このマルティン祭、お店や家を回って歌を歌うとお菓子などがもらえるということもあって

ハロウィンに似たものだと思われる方もいるのですが、全く別物。

実在した人物の逸話を毎年このような行事で伝え、人々に子供の頃から分け与える事の大切さを伝える大事な行事なんです。

マルティン祭の背景の物語を知ったうえで、参加するとさらにこの行事が興味深く感じられるので私がドイツ語の先生に教えてもらった聖マルティンの生い立ちからの話や実際のマルティン祭はどんなことをするのかなど詳しく紹介したいと思います。

こんな方におすすめ

  • 聖マルティンに関して知りたい方
  • マルティン祭でどんなことをするのか知りたい方
  • マルティン祭に参加するときに準備するものや事を知りたい方

マルティン祭のマルティンとは?

マルティン祭

マルティン祭はいつ行われるの?

マルティン祭はドイツ語でSt.martins tag(聖マルティンの日)と言われています。

 

St.Marteins-tag (聖マルティンの日)は11月11日です。

 

この日は、聖マルティンの埋葬の日で今では聖人の追悼の日とされています。

その為、11月11日周辺の週に各小学校や幼稚園・教会などを中心にしてマルティン祭が行われているようです。

聖マルティンってどんな人?

ドイツ語の先生に教えてもらった聖マルティンの生い立ちからのお話紹介しますね!

聖マルティンは実在の人物で、316年ハンガリーで生まれました。

彼の父の希望に従い、ローマ軍に入隊し騎士(der Ritter)になりました。

敬虔なクリスチャンだったのですが、40歳でようやく除隊が許されます。

その後、修道院の原型とされるものを建設しキリスト教活動に影響を与えます。

最終的に司教(der Bischof:ビショーフ)にまでなりました。

そして現在、キリスト教の聖人となっています。

聖人の英語のst(セイント)はドイツ語では(ザンクト)と読み

st.Martein(ザンクトマルティン)と呼ばれています。

Wikipediaではトゥールの聖マルティヌスとして紹介されているのでさらに詳しく知りたい場合はこちらのリンクから。

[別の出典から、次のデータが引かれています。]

(** X4. When the scale step runs, each wheel value is the exact quotient
    [s * MAX_SPEED / maxRawSpeed] truncated toward zero, except that the
    dominant wheel, which exact arithmetic would put at [MAX_SPEED], is
    written as 127 or, through float rounding, 126, with its sign kept;
    both cases occur. *)
Theorem normalize_against_exact :
  (forall a b,
     Z.abs a <= 256 -> Z.abs b <= 256 ->
     MAX_SPEED < Z.max (Z.abs a) (Z.abs b) ->
     let mx := Z.max (Z.abs a) (Z.abs b) in
     exists l r,
       normalize (a, b) = Some (l, r)
       /\ (Z.abs a < mx -> l = Z.quot (a * MAX_SPEED) mx)
       /\ (Z.abs b < mx -> r = Z.quot (b * MAX_SPEED) mx)
       /\ (Z.abs a = mx -> l = Z.sgn a * 127 \/ l = Z.sgn a * 126)
       /\ (Z.abs b = mx -> r = Z.sgn b * 127 \/ r = Z.sgn b * 126))
  /\ normalize (200, 0) = Some (127, 0)
  /\ normalize (143, -57) = Some (126, -50).
Proof.
  split; [|split; vm_compute; reflexivity].
  intros a b Ha Hb Hgt mx. subst mx.
  set (mx := Z.max (Z.abs a) (Z.abs b)) in *.
  assert (Hsc : exists scale, drive_scale mx = Some scale).
  { unfold drive_scale. destruct (Z.gtb_spec mx MAX_SPEED); [|lia].
    eexists. reflexivity. }
  destruct Hsc as [scale Hsc].
  assert (Hmx : mx <= 256) by lia.
  assert (Hpos : 0 < mx) by (unfold MAX_SPEED in Hgt; lia).
  destruct (scale_down_exact mx a scale Hmx ltac:(lia) Hsc)
    as (l & Hl & _ & Hl1 & Hl2).
  destruct (scale_down_exact mx b scale Hmx ltac:(lia) Hsc)
    as (r & Hr & _ & Hr1 & Hr2).
  exists l, r.
  split; [apply (normalize_scaled a b scale); assumption|].
  split; [exact Hl1|]. split; [exact Hr1|]. split.
  - intros E. rewrite (scaled_exact_dominant mx a Hpos E) in Hl2.
    unfold MAX_SPEED in Hl2. destruct Hl2; [left|right]; lia.
  - intros E. rewrite (scaled_exact_dominant mx b Hpos E) in Hr2.
    unfold MAX_SPEED in Hr2. destruct Hr2; [left|right]; lia.
Qed.

Lemma normalize_against_exact_witness :
  exists l r,
    normalize (143, -57) = Some (l, r)
    /\ (Z.abs 143 < Z.max (Z.abs 143) (Z.abs (-57)) ->
        l = Z.quot (143 * MAX_SPEED) (Z.max (Z.abs 143) (Z.abs (-57))))
    /\ (Z.abs (-57) < Z.max (Z.abs 143) (Z.abs (-57)) ->
        r = Z.quot (-57 * MAX_SPEED) (Z.max (Z.abs 143) (Z.abs (-57))))
    /\ (Z.abs 143 = Z.max (Z.abs 143) (Z.abs (-57)) ->
        l = Z.sgn 143 * 127 \/ l = Z.sgn 143 * 126)
    /\ (Z.abs (-57) = Z.max (Z.abs 143) (Z.abs (-57)) ->
        r = Z.sgn (-57) * 127 \/ r = Z.sgn (-57) * 126).
Proof.
  destruct normalize_against_exact as (H & _ & _).
  apply (H 143 (-57)); unfold MAX_SPEED; lia.
Defined.

(** ** Symmetries of the drive routine *)

Lemma shape_opp (sq : bool) (x y : Z) :
  - MAX_SPEED <= x <= MAX_SPEED ->
  shape sq x = Some y -> shape sq (- x) = Some (- y).
Proof.
  intros Hx. destruct sq; cbn [shape].
  - rewrite !square_input_curve by lia. rewrite square_curve_opp.
    intros [= <-]. reflexivity.
  - intros [= <-]. reflexivity.
Qed.

Lemma shape_in_range (sq : bool) (x : Z) :
  - MAX_SPEED <= x <= MAX_SPEED ->
  exists y, shape sq x = Some y /\ Z.abs y <= Z.abs x.
Proof.
  intros Hx. destruct sq; cbn [shape].
  - apply square_input_defined, Hx.
  - exists x. split; [reflexivity|lia].
Qed.
(** * Rally sprint tracker: change detection and tracker state

    A shallow embedding of the polling core of the tracker
    (change extractor, tracker state store, remote client retry loop,
    notification engine and poll orchestrator) and of what surrounds it
    (paged listings, readers of the stored documents, polling pass, status
    line, escaping), followed by the properties of the design document that
    can be stated over it and by further properties of the code.

    Conventions of the embedding
    - a JavaScript string is a [string]; every character stands for one
      UTF-16 code unit (code units below 256);
    - a JavaScript number that holds an object id, a length or a time value
      is a [Z]; the 32-bit wrap-around of [| 0] is written out where the code
      relies on it.  Time values are not clipped to the range of [Date]
      (8.64e15 ms around the epoch), outside of which [toISOString] raises
      a RangeError;
    - [T | undefined] and [T | null] are [option T];
    - a rejected promise / thrown exception is the [Throw] case of [Result];
    - [Map] and [Set] objects whose iteration order is observed are
      association lists in insertion order; those only queried by key are
      [gmap] / [gset];
    - built-ins whose result depends on the host (Date.parse on arbitrary
      strings, numeric-literal parsing, locale collation) are fields of the
      class [JsRuntime]; every property below holds for every runtime. *)

From Stdlib Require Import ZArith List String Ascii Bool Lia DecimalString.
From Stdlib Require Import Permutation Sorted.
From stdpp Require Import gmap strings.

Open Scope Z_scope.
Set Warnings "-register-all".

(* ===================================================================== *)
(** * JavaScript built-ins used by the sources *)
(* ===================================================================== *)

Module Js.

(** ** Errors and promises *)

Inductive JsError :=
| RallyAuthError (message : string)     (* class RallyAuthError extends Error *)
| Error (message : string).             (* every other thrown value *)

Inductive Result (A : Type) :=
| Ok (value : A)
| Throw (error : JsError).
Arguments Ok {A} value.
Arguments Throw {A} error.
(** * Half-life calculator: the decay aggregation of [src/src/App.tsx]

    A shallow embedding of the TypeScript program: the unit table
    [convertToMg], the aggregation [calculateActiveLevel], and the
    parts of the [App] component that hold the dose collection
    ([addDose], [removeDose], [clearAllDoses], [generateChartData]).

    Numbers.  A JavaScript [number] is modelled by the type [number]:
    the three special values NaN, +Infinity and -Infinity, and the
    finite values, which are taken to be exact real numbers.  The
    special values follow the IEEE 754 rules the language prescribes;
    finite arithmetic is exact, so rounding, overflow, underflow and
    the sign of zero are outside the model. *)

From Stdlib Require Import Reals Lra Lia ZArith List String Ascii Bool.
From Stdlib Require Import Permutation Sorted FinFun DecimalString.
Import ListNotations.

Open Scope R_scope.

(** ** JavaScript numbers *)

Inductive number : Type :=
| NaN
| NegInf
| Fin (x : R)
| PosInf.

Declare Scope js_scope.
Delimit Scope js_scope with js.

Module Num.

Definition isNaN (a : number) : bool :=
  match a with NaN => true | _ => false end.

Definition isFinite (a : number) : bool :=
  match a with Fin _ => true | _ => false end.

(** The sign of a real, as the case analysis of the infinite cases needs it. *)
Inductive sign : Type := Negative | Zero | Positive.

Definition sgn (x : R) : sign :=
  if Rlt_dec 0 x then Positive
  else if Rlt_dec x 0 then Negative
  else Zero.

Definition neg (a : number) : number :=
  match a with
  | NaN => NaN
  | NegInf => PosInf
  | Fin x => Fin (- x)
  | PosInf => NegInf
  end.

(** [a + b] *)
Definition add (a b : number) : number :=
  match a, b with
  | NaN, _ | _, NaN => NaN
  | PosInf, NegInf | NegInf, PosInf => NaN
  | PosInf, _ | _, PosInf => PosInf
  | NegInf, _ | _, NegInf => NegInf
  | Fin x, Fin y => Fin (x + y)
  end.

(** [a - b] *)
Definition sub (a b : number) : number :=
  match a, b with
  | NaN, _ | _, NaN => NaN
  | PosInf, PosInf | NegInf, NegInf => NaN
  | PosInf, _ | _, NegInf => PosInf
  | NegInf, _ | _, PosInf => NegInf
  | Fin x, Fin y => Fin (x - y)
  end.

(** An infinity of the sign of [s]; the product of an infinity and
    zero is NaN. *)
Definition inf_of (s : sign) : number :=
  match s with Positive => PosInf | Negative => NegInf | Zero => NaN end.

Definition flip (s : sign) : sign :=
  match s with Positive => Negative | Negative => Positive | Zero => Zero end.

(** [a * b] *)
Definition mul (a b : number) : number :=
  match a, b with
  | NaN, _ | _, NaN => NaN
  | PosInf, PosInf | NegInf, NegInf => PosInf
  | PosInf, NegInf | NegInf, PosInf => NegInf
  | PosInf, Fin x | Fin x, PosInf => inf_of (sgn x)
  | NegInf, Fin x | Fin x, NegInf => inf_of (flip (sgn x))
  | Fin x, Fin y => Fin (x * y)
  end.

(** [a / b].  A zero divisor is read as +0; the program never
    divides by zero (its divisors are the constants 1000, 3600000 and
    100, and a half-life that passed the guard). *)
Definition div (a b : number) : number :=
  match a, b with
  | NaN, _ | _, NaN => NaN
  | (PosInf | NegInf), (PosInf | NegInf) => NaN
  | PosInf, Fin y => if Rlt_dec y 0 then NegInf else PosInf
  | NegInf, Fin y => if Rlt_dec y 0 then PosInf else NegInf
  | Fin _, (PosInf | NegInf) => Fin 0
  | Fin x, Fin y =>
      if Req_dec_T y 0 then inf_of (sgn x) else Fin (x / y)
  end.

(** [a < b] *)
Definition ltb (a b : number) : bool :=
  match a, b with
  | NaN, _ | _, NaN => false
  | _, NegInf => false
  | NegInf, _ => true
  | PosInf, _ => false
  | Fin _, PosInf => true
  | Fin x, Fin y => if Rlt_dec x y then true else false
  end.

(** [a <= b] *)
Definition leb (a b : number) : bool :=
  match a, b with
  | NaN, _ | _, NaN => false
  | NegInf, _ => true
  | _, PosInf => true
  | _, NegInf => false
  | PosInf, _ => false
  | Fin x, Fin y => if Rle_dec x y then true else false
  end.

(** [a > b] is [b < a]. *)
Definition gtb (a b : number) : bool := ltb b a.

(** SameValueZero on numbers, the equality of [Set]: NaN equals NaN. *)
Definition eq_dec (a b : number) : {a = b} + {a <> b}.
Proof.
  destruct a as [| |x|], b as [| |y|];
    try (left; reflexivity); try (right; discriminate).
  destruct (Req_dec_T x y) as [E|E].
  - left; now subst.
  - right; intros H; now injection H.
Defined.

End Num.

Infix "[+]" := Num.add (at level 50, left associativity) : js_scope.
Infix "[-]" := Num.sub (at level 50, left associativity) : js_scope.
Infix "[*]" := Num.mul (at level 40, left associativity) : js_scope.
Infix "[/]" := Num.div (at level 40, left associativity) : js_scope.
Infix "[<]" := Num.ltb (at level 65, no associativity) : js_scope.
Infix "[<=]" := Num.leb (at level 65, no associativity) : js_scope.
Infix "[>]" := Num.gtb (at level 65, no associativity) : js_scope.

Open Scope js_scope.

Module Math.

(** Is the real [y] a whole number, and if so is it odd? *)
Definition is_integer (y : R) : bool :=
  if Req_dec_T y (IZR (Int_part y)) then true else false.

Definition is_odd_integer (y : R) : bool :=
  is_integer y && Z.odd (Int_part y).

司教というのは、牧師とは違い大聖堂(Dom)にしかいない方の役職。

例えるならケルン大聖堂のような大きな教会にいるのが司教なので、そのすごさがわかりますね。

宗教ペンダントとしても聖マルティンのモチーフは存在しています。

 

マルティン祭で出てくる逸話「マント切り」とはどんなお話?

マント切り

マルティンのマント切り(Mantel teilung)のお話

騎士(der Ritter)として街を巡回しているときの出来事です。

その日は、雪がふる寒い日でした。

そんな寒い中、上着もない寒い姿で震える物乞い(Bettler:ベットラー)をみます。

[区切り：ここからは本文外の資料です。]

(** [add_dependency]: the state after the call, and the exception if it
    raised (the two [add_node] calls come before the check and stay). *)
Definition add_dependency (node_id depends_on : string) (g : t) : t * option exn :=
  let g := add_node depends_on (add_node node_id g) in
  if _would_create_cycle g node_id depends_on
  then (g, Some CircularDependencyError)
  else (mkGraph (<[node_id := {[depends_on]} ∪ getset (graph g) node_id]> (graph g))
                (<[depends_on := {[node_id]} ∪ getset (reverse_graph g) depends_on]>
                   (reverse_graph g))
                (nodes g),
        None).

Definition remove_dependency (node_id depends_on : string) (g : t) : t :=
  mkGraph (alter (λ s, s ∖ {[depends_on]}) node_id (graph g))
          (alter (λ s, s ∖ {[node_id]}) depends_on (reverse_graph g))
          (nodes g).

Definition get_dependencies (node_id : string) (g : t) : gset string :=
  getset (graph g) node_id.

Definition get_dependents (node_id : string) (g : t) : gset string :=
  getset (reverse_graph g) node_id.

Definition can_execute (node_id : string) (completed : gset string) (g : t) : bool :=
  bool_decide (getset (graph g) node_id ⊆ completed).

Definition get_ready_nodes (completed : gset string) (g : t) : list string :=
  filter (λ node_id, (node_id ∉ completed) ∧ (can_execute node_id completed g = true))
         (elements (nodes g)).

(** The [for dependent in self.reverse_graph[node]] loop of
    [topological_sort]; [None] is the [KeyError] of
    [in_degree[dependent] -= 1] on an identifier that is not a node. *)
Fixpoint reduce_in_degree (dependents : list string)
    (in_degree : gmap string Z) (queue : list string)
    : option (gmap string Z * list string) :=
  match dependents with
  | [] => Some (in_degree, queue)
  | dependent :: rest =>
      match in_degree !! dependent with
      | None => None
      | Some d =>
          let d' := (d - 1)%Z in
          let in_degree := <[dependent := d']> in_degree in
          if decide (d' = 0%Z)
          then reduce_in_degree rest in_degree (queue ++ [dependent])
          else reduce_in_degree rest in_degree queue
      end
  end.

(** The [while queue] loop of Kahn's algorithm. [None]: out of fuel. *)
Fixpoint topological_sort_loop (fuel : nat) (g : t) (in_degree : gmap string Z)
    (queue result : list string) : option (outcome (list string)) :=
  match queue with
  | [] =>
      Some (if decide (length result ≠ size (nodes g))
            then Raises CircularDependencyError
            else Returns result)
  | node :: queue =>
      match fuel with
      | O => None
      | S fuel' =>
          match reduce_in_degree (elements (getset (reverse_graph g) node))
                                 in_degree queue with
          | None => Some (Raises KeyError)
          | Some (in_degree, queue) =>
              topological_sort_loop fuel' g in_degree queue (result ++ [node])
          end
      end
  end.

Definition initial_in_degree (g : t) : gmap string Z :=
  list_to_map ((λ node, (node, Z.of_nat (size (getset (graph g) node))))
                 <$> elements (nodes g)).

(** [topological_sort]; the loop appends each node at most once, so it
    makes at most [len(self.nodes)] iterations. *)
Definition topological_sort (g : t) : option (outcome (list string)) :=
  let in_degree := initial_in_degree g in
  let queue := filter (λ node, in_degree !! node = Some 0%Z) (elements (nodes g)) in
  topological_sort_loop (size (nodes g)) g in_degree queue [].

(** [order.index(x)]: the first position of [x]. *)
Fixpoint index (x : string) (order : list string) : option nat :=
  match order with
  | [] => None
  | y :: order => if decide (y = x) then Some 0 else S <$> index x order
  end.

(** [has_cycle]: [topological_sort] with its [CircularDependencyError]
    caught; any other exception passes. [None]: out of fuel. *)
Definition has_cycle (g : t) : option (outcome bool) :=
  match topological_sort g with
  | Some (Returns _) => Some (Returns false)
  | Some (Raises CircularDependencyError) => Some (Returns true)
  | Some (Raises e) => Some (Raises e)
  | Some Blocks => Some Blocks
  | None => None
  end.

(** The [while remaining] loop of [get_execution_layers]. Every iteration
    that does not raise takes at least one node out of [remaining], so
    [len(self.nodes)] iterations are enough. [None]: out of fuel. A layer
    lists its nodes in the iteration order of the set [remaining], here
    that of [elements]. *)
Fixpoint get_execution_layers_loop (fuel : nat) (g : t)
    (layers : list (list string)) (completed remaining : gset string)
    : option (outcome (list (list string))) :=
  if decide (remaining = ∅) then Some (Returns layers)
  else
    match fuel with
    | O => None
    | S fuel' =>
        let ready := filter (λ node, can_execute node completed g = true)
                            (elements remaining) in
        match ready with
        | [] => Some (Raises CircularDependencyError)
        | _ :: _ =>
            get_execution_layers_loop fuel' g (layers ++ [ready])
              (completed ∪ list_to_set ready) (remaining ∖ list_to_set ready)
        end
    end.

Definition get_execution_layers (g : t) : option (outcome (list (list string))) :=
  get_execution_layers_loop (size (nodes g)) g [] ∅ (nodes g).

(** [clear] *)
Definition clear (g : t) : t := mkGraph ∅ ∅ ∅.

End DependencyGraph.

(** ** [core/agent_registry.py] *)

Module AgentRegistry.

Record AgentInfo : Type := mkAgentInfo {
  agent_id : string;
  agent_type : string;
  name : string;
  capabilities : list string;
  status : string;
  workload : Z;
  total_tasks_completed : Z;
  total_tasks_failed : Z
}.

#[global] Instance AgentInfo_eq_dec : EqDecision AgentInfo.
Proof. solve_decision. Defined.

Definition increment_workload (a : AgentInfo) : AgentInfo :=
  mkAgentInfo (agent_id a) (agent_type a) (name a) (capabilities a)
              "busy" (workload a + 1)
              (total_tasks_completed a) (total_tasks_failed a).

Definition decrement_workload (a : AgentInfo) : AgentInfo :=
  let w := Z.max 0 (workload a - 1) in
  mkAgentInfo (agent_id a) (agent_type a) (name a) (capabilities a)
              (if decide (w = 0%Z) then "idle" else status a) w
              (total_tasks_completed a) (total_tasks_failed a).

Definition complete_task (a : AgentInfo) : AgentInfo :=
  decrement_workload
    (mkAgentInfo (agent_id a) (agent_type a) (name a) (capabilities a)
                 (status a) (workload a)
                 (total_tasks_completed a + 1) (total_tasks_failed a)).

Definition fail_task (a : AgentInfo) : AgentInfo :=
  decrement_workload
    (mkAgentInfo (agent_id a) (agent_type a) (name a) (capabilities a)
                 (status a) (workload a)
                 (total_tasks_completed a) (total_tasks_failed a + 1)).

Definition set_status (s : string) (a : AgentInfo) : AgentInfo :=
  mkAgentInfo (agent_id a) (agent_type a) (name a) (capabilities a)
              s (workload a)
              (total_tasks_completed a) (total_tasks_failed a).

(** [self.agents] is a [dict]: it keeps its keys in the order in which
    they were inserted, and assigning to a key it holds keeps the key's
    place. [agents] is the mapping and [agent_order] the order of its
    keys, which [list(self.agents.values())] follows. *)
Record t : Type := mkRegistry {
  agents : gmap string AgentInfo;
  agents_by_type : gmap string (gset string);
  agents_by_capability : gmap string (gset string);
  agent_order : list string
}.

Definition init : t := mkRegistry ∅ ∅ ∅ [].

(** [if k not in index: index[k] = set()] then [index[k].add(aid)] *)
Definition index_add (k aid : string) (index : gmap string (gset string))
    : gmap string (gset string) :=
  <[k := {[aid]} ∪ default ∅ (index !! k)]> index.

(** [if k in index: index[k].discard(aid)] *)
Definition index_discard (k aid : string) (index : gmap string (gset string))
    : gmap string (gset string) :=
  alter (λ s, s ∖ {[aid]}) k index.

Definition register (agent_id agent_type name : string)
    (capabilities : list string) (r : t) : AgentInfo * t :=
  let agent_info := mkAgentInfo agent_id agent_type name capabilities
                                "idle" 0 0 0 in
  (agent_info,
   mkRegistry (<[agent_id := agent_info]> (agents r))
              (index_add agent_type agent_id (agents_by_type r))
              (foldl (λ index capability, index_add capability agent_id index)
                     (agents_by_capability r) capabilities)
              (match agents r !! agent_id with
               | Some _ => agent_order r
               | None => agent_order r ++ [agent_id]
               end)).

助けてあげたいと思ったマルティンですが、あいにく何も持ち合わせていません。

そこで、彼の身に着けているマントを切り半分を物乞いに分け与えた。

というお話です。

このお話が聖人として最も有名な行為です。

 

マントを分け与えるこの行為がとても有名だということは下の画像のようなキャンパス画も販売されていることからも伺えますね。

マルティン祭ではどんなことをするの?

マルティン祭当日の流れ

マルティン祭は11月の寒い夕方から始まります。

どんな流れなのか順番に紹介しますね。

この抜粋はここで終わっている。